## What you have to do
Say how many lines in the listing contain the string "total", giving the number alone.
+-------+
(** * Attribution aggregator of the Multimodal AI Agent

    A shallow embedding of [run_agent_and_get_attribution]
    (src/multimodal_agent.py, lines 21-78) together with the pieces of the
    Python runtime it calls: [str.lower], [str.strip], [str.split], the [in]
    operator on strings, [re.search] for the three section patterns and
    [random.randint].

    Text is a list of characters.  A character is a code point below 256
    (Rocq's [ascii]); on that range [lower_char] and [isspace] agree with
    CPython's [str.lower] and [str.isspace].

    The run is a tree over the draws of [random.randint].  It is read in
    three ways: [outcomes] lists every result it can have, [pr] gives the
    probability of an event when each draw is uniform, and [exec] runs it
    from the state of a generator, which is how a seed fixes the result. *)

From Stdlib Require Import ZArith QArith Ascii String List Lia Bool.
From stdpp Require Import gmap strings list.

Open Scope Z_scope.

(** ** Python strings *)

Abbreviation str := (list ascii).

(** A string literal of the source, as a list of characters. *)
Definition lit (s : string) : str := list_ascii_of_string s.

Definition code (c : ascii) : N := N_of_ascii c.

(** [str.lower] on one character: the 26 ASCII capitals and the Latin-1
    capitals 0xC0-0xDE (0xD7, the multiplication sign, has no case) move up
    by 32; every other character is unchanged. *)
Definition is_upper (c : ascii) : bool :=
  let n := code c in
  ((65 <=? n) && (n <=? 90))%N
  || ((192 <=? n) && (n <=? 222) && negb (n =? 215))%N.

Definition lower_char (c : ascii) : ascii :=
  if is_upper c then ascii_of_N (code c + 32) else c.

Definition lower (s : str) : str := map lower_char s.

(** [str.isspace] on one character: TAB, LF, VT, FF, CR, the separators
    0x1C-0x1F, the space, NEL (0x85) and the no-break space (0xA0). *)
Definition isspace (c : ascii) : bool :=
  let n := code c in
  (((9 <=? n) && (n <=? 13)) || ((28 <=? n) && (n <=? 32))
   || (n =? 133) || (n =? 160))%N.

Fixpoint lstrip (s : str) : str :=
  match s with
  | c :: s' => if isspace c then lstrip s' else s
  | [] => []
  end.

Definition rstrip (s : str) : str := rev (lstrip (rev s)).

(** [s.strip()] *)
Definition strip (s : str) : str := rstrip (lstrip s).

(** [w] is a prefix of [s]: the rest of [s] after [w], if so. *)
Fixpoint strip_prefix (w s : str) : option str :=
  match w, s with
  | [], _ => Some s
  | a :: w', c :: s' => if Ascii.eqb a c then strip_prefix w' s' else None
  | _ :: _, [] => None
  end.

Definition startswith (w s : str) : bool :=
  match strip_prefix w s with Some _ => true | None => false end.

(** [needle in hay] *)
Fixpoint contains (needle hay : str) : bool :=
  startswith needle hay
  || match hay with
     | [] => false
     | _ :: hay' => contains needle hay'
     end.

(** [s.split(sep)] for a separator of one character.  The result is never
    empty: a string without the separator gives the one-element list. *)
Fixpoint str_split (sep : ascii) (s : str) : list str :=
  match s with
  | [] => [[]]
  | c :: s' =>
      if Ascii.eqb c sep then [] :: str_split sep s'
      else match str_split sep s' with
           | l :: ls => (c :: l) :: ls
           | [] => [[c]]
           end
  end.

Definition newline : ascii := ascii_of_N 10.

(** ** Regular expressions

    The fragment of Python's [re] syntax that the three section patterns
    use, matched by backtracking in the order [re] tries alternatives.  The
    flag [re.DOTALL] is built into [LazyDotStar]: the dot matches every
    character, the line feed included. *)

Inductive regex : Type :=
| Lit (w : str)              (* literal text, escapes resolved *)
| LazyDotStar                (* .*?  *)
| Group (r : regex)          (* ( r ), the capturing group number 1 *)
| Lookahead (r : regex)      (* (?= r ) *)
| Alt (r1 r2 : regex)        (* r1 | r2 *)
| EndZ                       (* \Z *)
| Seq (r1 r2 : regex).

(** A match object; [group1] is [m.group(1)], [None] when the group took no
    part in the match. *)
Record match_obj : Type := Match { group1 : option str }.

(** Shortest extension first: ask the continuation at [s], and only when it
    fails consume one more character. *)
Fixpoint lazy_star {R} (k : str -> option R) (s : str) : option R :=
  match k s with
  | Some r => Some r
  | None => match s with
            | [] => None
            | _ :: s' => lazy_star k s'
            end
  end.
Lemma roundtrip_comp_infsup m buf index t :
  dict_table_is_comp index = true ->
  dtuple_fits_comp index t = true ->
  Z.land (dtuple_info_bits t) REC_NEW_STATUS_MASK = REC_STATUS_INFIMUM
  \/ Z.land (dtuple_info_bits t) REC_NEW_STATUS_MASK = REC_STATUS_SUPREMUM ->
  exists m' rec offsets,
    rec_convert_dtuple_to_rec_new m buf index t = Some (m', rec)
    /\ rec_get_offsets_func m' rec index None ULINT_UNDEFINED = Some offsets
    /\ rec_offs_n_fields offsets = dtuple_n_fields t
    /\ forall i f, nth_error (dtuple_fields t) i = Some f ->
         field_read_back m' rec offsets (Z.of_nat i) f.
Proof.
  intros Hcomp Hfit Hst.
  destruct (dtuple_fits_comp_inv _ _ Hfit) as (H1 & H2 & Hmax).
  assert (Hfit' : (dtuple_n_fields t =? 1) && (n_nullable index =? 0)
                  && fields_fit_comp (firstn 1 (index_fields index))
                       (dtuple_fields t)
                  && (fixed_len (dict_index_get_nth_field index 0) =? 8) = true).
  { unfold dtuple_fits_comp in Hfit.
    apply andb_prop in Hfit as [_ Hfit].
    destruct Hst as [E | E]; rewrite E in Hfit; exact Hfit. }
  clear Hfit.
  apply andb_prop in Hfit' as [H3 Hfix]. apply andb_prop in H3 as [H3 Hff].
  apply andb_prop in H3 as [Hn Hnn].
  apply Z.eqb_eq in Hn, Hnn, Hfix.
  unfold dtuple_n_fields in *.
  remember (dtuple_fields t) as fs eqn:Efs.
  destruct fs as [|f [|g fs]]; cbn [length] in Hn; try lia.
  destruct (fields_fit_comp_nth _ _ Hff) as (Hl2 & Hcnt & Hnth).
  assert (Hfrom : fits_from index 0 [f]).
  { intros j g Hj. destruct j as [|j]; [|destruct j; discriminate].
    injection Hj as <-. unfold dict_index_get_nth_field.
    change (Z.to_nat (0 + Z.of_nat 0)) with 0%nat.
    rewrite <- (nth_firstn_lt _ (index_fields index) 0 1) by lia.
    now apply Hnth. }
  pose proof (Hfrom 0%nat f eq_refl) as Hf0. cbn in Hf0.
  pose proof (count_nullable_nonneg (firstn 1 (index_fields index))) as Hc0.
  pose proof (count_nullable_firstn 1 (index_fields index)) as Hcf.
  destruct (field_fits_comp_inv _ _ Hf0)
    as (Hpr & _ & _ & _ & Hnull & Hnotnull).
  assert (En : dfield_is_null f = false).
  { destruct (dfield_is_null f) eqn:E; [|reflexivity].
    specialize (Hnull eq_refl). cbn [n_null_fields] in Hcnt.
    rewrite Hpr, Hnull in Hcnt. lia. }
  destruct (Hnotnull En) as (Hl0 & Hdl & _ & Hfx).
  destruct (Hfx ltac:(lia)) as [Hlen Hext].
  assert (Hcl : comp_data_len f = 8)
    by (unfold comp_data_len; rewrite En; lia).
  (* encoding *)
  unfold rec_convert_dtuple_to_rec_new, rec_get_converted_size_comp.
  unfold dtuple_n_fields. rewrite <- Efs.
  set (status := Z.land (dtuple_info_bits t) REC_NEW_STATUS_MASK) in *.
  assert (Hsz : ((if status =? REC_STATUS_ORDINARY
                  then let '(total, extra) :=
                         rec_get_converted_size_comp_prefix_low index [f]
                           (Z.of_nat (length [f])) false in
                       Some (0 + total, extra)
                  else if status =? REC_STATUS_NODE_PTR
                  then let '(total, extra) :=
                         rec_get_converted_size_comp_prefix_low index [f]
                           (Z.of_nat (length [f]) - 1) false in
                       Some (REC_NODE_PTR_SIZE + total, extra)
                  else if (status =? REC_STATUS_INFIMUM)
                          || (status =? REC_STATUS_SUPREMUM)
                  then Some (REC_N_NEW_EXTRA_BYTES + 8, REC_N_NEW_EXTRA_BYTES)
                  else None)
                 = Some (REC_N_NEW_EXTRA_BYTES + 8, REC_N_NEW_EXTRA_BYTES))).
  { destruct Hst as [-> | ->]; reflexivity. }
  rewrite Hsz. clear Hsz.
  set (rec := buf + REC_N_NEW_EXTRA_BYTES).
  rewrite (comp_encode_eq m rec index [f] (Z.of_nat (length [f])) status
             eq_refl ltac:(cbn; lia)
             (or_intror (or_intror Hst))).
  replace (if status =? REC_STATUS_NODE_PTR
           then Z.of_nat (length [f]) - 1 else ULINT_UNDEFINED)
    with ULINT_UNDEFINED by (destruct Hst as [-> | ->]; reflexivity).
  set (s_f := comp_store_fields index false ULINT_UNDEFINED [f] 0
                (comp_start m index rec)).
  set (m' := rec_set_info_and_status_bits (e_mem s_f) rec (dtuple_info_bits t)).
  destruct (comp_start_inv m index rec ltac:(lia)) as [Hinv0 _].
  assert (Hcap : 0 + n_null_fields [f] <= n_nullable index).
  { cbn [n_null_fields] in *. rewrite Hpr in *.
    destruct (nullable _); [|lia]. specialize (Hcnt). lia. }
  assert (Hnpf : 0 + Z.of_nat (length [f]) <= ULINT_UNDEFINED).
  { unfold ULINT_UNDEFINED. change (2 ^ 64 - 1) with 18446744073709551615.
    cbn. lia. }
  exists m', rec. eexists.
  split; [reflexivity|]. split.
  { apply rec_get_offsets_infsup_eq; [exact Hcomp|].
    subst m'. rewrite rec_get_status_set. exact Hst. }
  split; [reflexivity|].
  assert (HL : forall g, In g [f] -> 0 <= comp_data_len g).
  { intros g [<-|[]]. lia. }
  assert (Hne : forall g, In g [f] -> dfield_is_null g = true ->
                          dfield_ext g = false).
  { intros g [<-|[]]. congruence. }
  apply (entries_read_back m' rec _ comp_data_len [f] HL Hne).
  - cbn [sum_with]. rewrite Hcl. change (2 ^ 30) with 1073741824. lia.
  - intros j g Hj. destruct j as [|j]; [|destruct j; discriminate].
    injection Hj as <-. cbn [firstn sum_with]. rewrite Hcl.
    unfold gen_entry. rewrite En, Hext. reflexivity.
  - intros j g Hj Eg. destruct j as [|j]; [|destruct j; discriminate].
    injection Hj as <-. split; [lia|]. split; [exact Hdl|].
    cbn [firstn sum_with]. intros a Ha. subst m'.
    rewrite rec_set_info_and_status_bits_other by lia.
    apply (comp_store_fields_data index rec [f] 0 0 (comp_start m index rec)
             ULINT_UNDEFINED Hinv0 Hfrom ltac:(cbn [comp_data_sum] in *; lia)
             Hcap Hnpf 0%nat f eq_refl En).
    exact Ha.
Qed.

(** *** Old-style records *)

(** The bytes a field takes in an old-style record: an SQL null takes the
    bytes of its type. *)
Definition old_len (f : dfield_t) : Z :=
  if dfield_is_null f then dtype_get_sql_null_size (dfield_type f) 0
  else dfield_len f.

Definition field_fits_old (f : dfield_t) : bool :=
  (0 <=? old_len f)
  && if dfield_is_null f then negb (dfield_ext f)
     else Z.of_nat (length (dfield_data f)) =? dfield_len f.

(** A tuple that an old-style record can hold: the header has ten bits for
    the number of fields, an end offset has fourteen, and [n_ext] is zero
    only when no field is stored externally. *)
Definition dtuple_fits_old (t : dtuple_t) (n_ext : Z) : bool :=
  (1 <=? dtuple_n_fields t) && (dtuple_n_fields t <=? REC_MAX_N_FIELDS)
  && forallb field_fits_old (dtuple_fields t)
  && (dtuple_get_data_size t 0 <? REC_MAX_DATA_SIZE)
  && implb (n_ext =? 0) (forallb (fun f => negb (dfield_ext f)) (dtuple_fields t)).

Lemma testbit_small x k j :
  0 <= x < 2 ^ k -> 0 <= k <= j -> Z.testbit x j = false.
Proof.
  intros Hx Hk. rewrite <- (Z.mod_small x (2 ^ k)) by lia.
  apply Z.mod_pow2_bits_high. lia.
Qed.

Lemma lor_pow2_clear x k :
  0 <= k -> 0 <= x < 2 ^ k -> Z.land (Z.lor x (2 ^ k)) (Z.lnot (2 ^ k)) = x.
Proof.
  intros Hk Hx. apply Z.bits_inj'. intros i Hi.
  rewrite Z.land_spec, Z.lor_spec, Z.lnot_spec, Z.pow2_bits_eqb by lia.
  destruct (Z.eqb_spec k i) as [<-|Hne]; cbn [negb].
  - rewrite (testbit_small x k k) by lia. reflexivity.
  - now rewrite Bool.orb_false_r, Bool.andb_true_r.
Qed.

Lemma old_1byte_decode x (null : bool) :
  0 <= x < 128 ->
  let v := if null then Z.lor x REC_1BYTE_SQL_NULL_MASK else x in
  (if negb (Z.land v REC_1BYTE_SQL_NULL_MASK =? 0)
   then Z.lor (Z.land v (Z.lnot REC_1BYTE_SQL_NULL_MASK)) REC_OFFS_SQL_NULL
   else v) = gen_entry null false x.
Proof.
  intros Hx v. subst v. unfold REC_1BYTE_SQL_NULL_MASK, gen_entry.
  change 0x80 with (2 ^ 7). rewrite land_pow2_eqb by lia.
  assert (Hx' : 0 <= x < 2 ^ 7) by (change (2 ^ 7) with 128; lia).
  destruct null.
  - rewrite testbit_lor_pow2 by lia. rewrite Z.eqb_refl, Bool.orb_true_r.
    cbn [negb]. now rewrite lor_pow2_clear by lia.
  - now rewrite (testbit_small x 7 7) by lia.
Qed.

Lemma old_2byte_decode x (null ext : bool) :
  0 <= x < 16384 ->
  let v := if null then Z.lor x REC_2BYTE_SQL_NULL_MASK
           else if ext then Z.lor x REC_2BYTE_EXTERN_MASK else x in
  let offs :=
    if negb (Z.land v REC_2BYTE_SQL_NULL_MASK =? 0)
    then Z.lor (Z.land v (Z.lnot REC_2BYTE_SQL_NULL_MASK)) REC_OFFS_SQL_NULL
    else v in
  (if negb (Z.land offs REC_2BYTE_EXTERN_MASK =? 0)
   then Z.lor (Z.land offs (Z.lnot REC_2BYTE_EXTERN_MASK)) REC_OFFS_EXTERNAL
   else offs) = gen_entry null ext x.
Proof.
  intros Hx v offs. subst offs v.
  unfold REC_2BYTE_SQL_NULL_MASK, REC_2BYTE_EXTERN_MASK, gen_entry.
  change 0x8000 with (2 ^ 15). change 0x4000 with (2 ^ 14).
  assert (Hx14 : 0 <= x < 2 ^ 14) by (change (2 ^ 14) with 16384; lia).
  assert (Hx15 : 0 <= x < 2 ^ 15) by (change (2 ^ 15) with 32768; lia).
  destruct null.
  - rewrite (land_pow2_eqb _ 15) by lia.
    rewrite testbit_lor_pow2 by lia. rewrite Z.eqb_refl, Bool.orb_true_r.
    cbn [negb]. rewrite lor_pow2_clear by lia.
    rewrite (land_pow2_eqb _ 14) by lia.
    unfold REC_OFFS_SQL_NULL. rewrite Z.shiftl_1_l.
    rewrite testbit_lor_pow2 by lia.
    rewrite (testbit_small x 14 14) by lia. reflexivity.
  - destruct ext.
    + rewrite (land_pow2_eqb _ 15) by lia.
      rewrite testbit_lor_pow2 by lia.
      rewrite (testbit_small x 14 15) by lia. cbn [negb orb Z.eqb Pos.eqb].
      rewrite (land_pow2_eqb _ 14) by lia.
      rewrite testbit_lor_pow2 by lia. rewrite Z.eqb_refl, Bool.orb_true_r.
      cbn [negb]. now rewrite lor_pow2_clear by lia.
    + rewrite (land_pow2_eqb _ 15) by lia.
      rewrite (testbit_small x 14 15) by lia. cbn [negb].
      rewrite (land_pow2_eqb _ 14) by lia.
      now rewrite (testbit_small x 14 14) by lia.
Qed.

Lemma old_1byte_field_entry m rec i s x (null : bool) :
  0 <= x < 128 ->
  rec_1_get_field_end_info m rec i
  = (if null then Z.lor x REC_1BYTE_SQL_NULL_MASK else x) ->
  rec_offs_base (d_offsets (old_1byte_field m rec i s)) (1 + i)
  = gen_entry null false x
  /\ forall k, k <> REC_OFFS_HEADER_SIZE -> k <> REC_OFFS_HEADER_SIZE + (1 + i) ->
       d_offsets (old_1byte_field m rec i s) k = d_offsets s k.
Proof.
  intros Hx Hr. unfold old_1byte_field. cbn [d_offsets]. rewrite Hr. split.
  - rewrite rec_offs_base_set_same. now apply old_1byte_decode.
  - intros k _ Hk. unfold rec_offs_base_set. now apply arr_set_other.
Qed.

Lemma old_2byte_field_entry m rec i s x (null ext : bool) :
  0 <= x < 16384 ->
  rec_2_get_field_end_info m rec i
  = (if null then Z.lor x REC_2BYTE_SQL_NULL_MASK
     else if ext then Z.lor x REC_2BYTE_EXTERN_MASK else x) ->
  rec_offs_base (d_offsets (old_2byte_field m rec i s)) (1 + i)
  = gen_entry null ext x
  /\ forall k, k <> REC_OFFS_HEADER_SIZE -> k <> REC_OFFS_HEADER_SIZE + (1 + i) ->
       d_offsets (old_2byte_field m rec i s) k = d_offsets s k.
Proof.
  intros Hx Hr. unfold old_2byte_field. cbn [d_offsets]. rewrite Hr. split.
  - rewrite rec_offs_base_set_same. now apply old_2byte_decode.
  - intros k Hk0 Hk. unfold rec_offs_base_set.
    rewrite arr_set_other by exact Hk.
    match goal with |- (if ?c then _ else _) k = _ => destruct c end;
      [|reflexivity].
    apply arr_set_other. lia.
Qed.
+-------+
## Solution for this exercise
4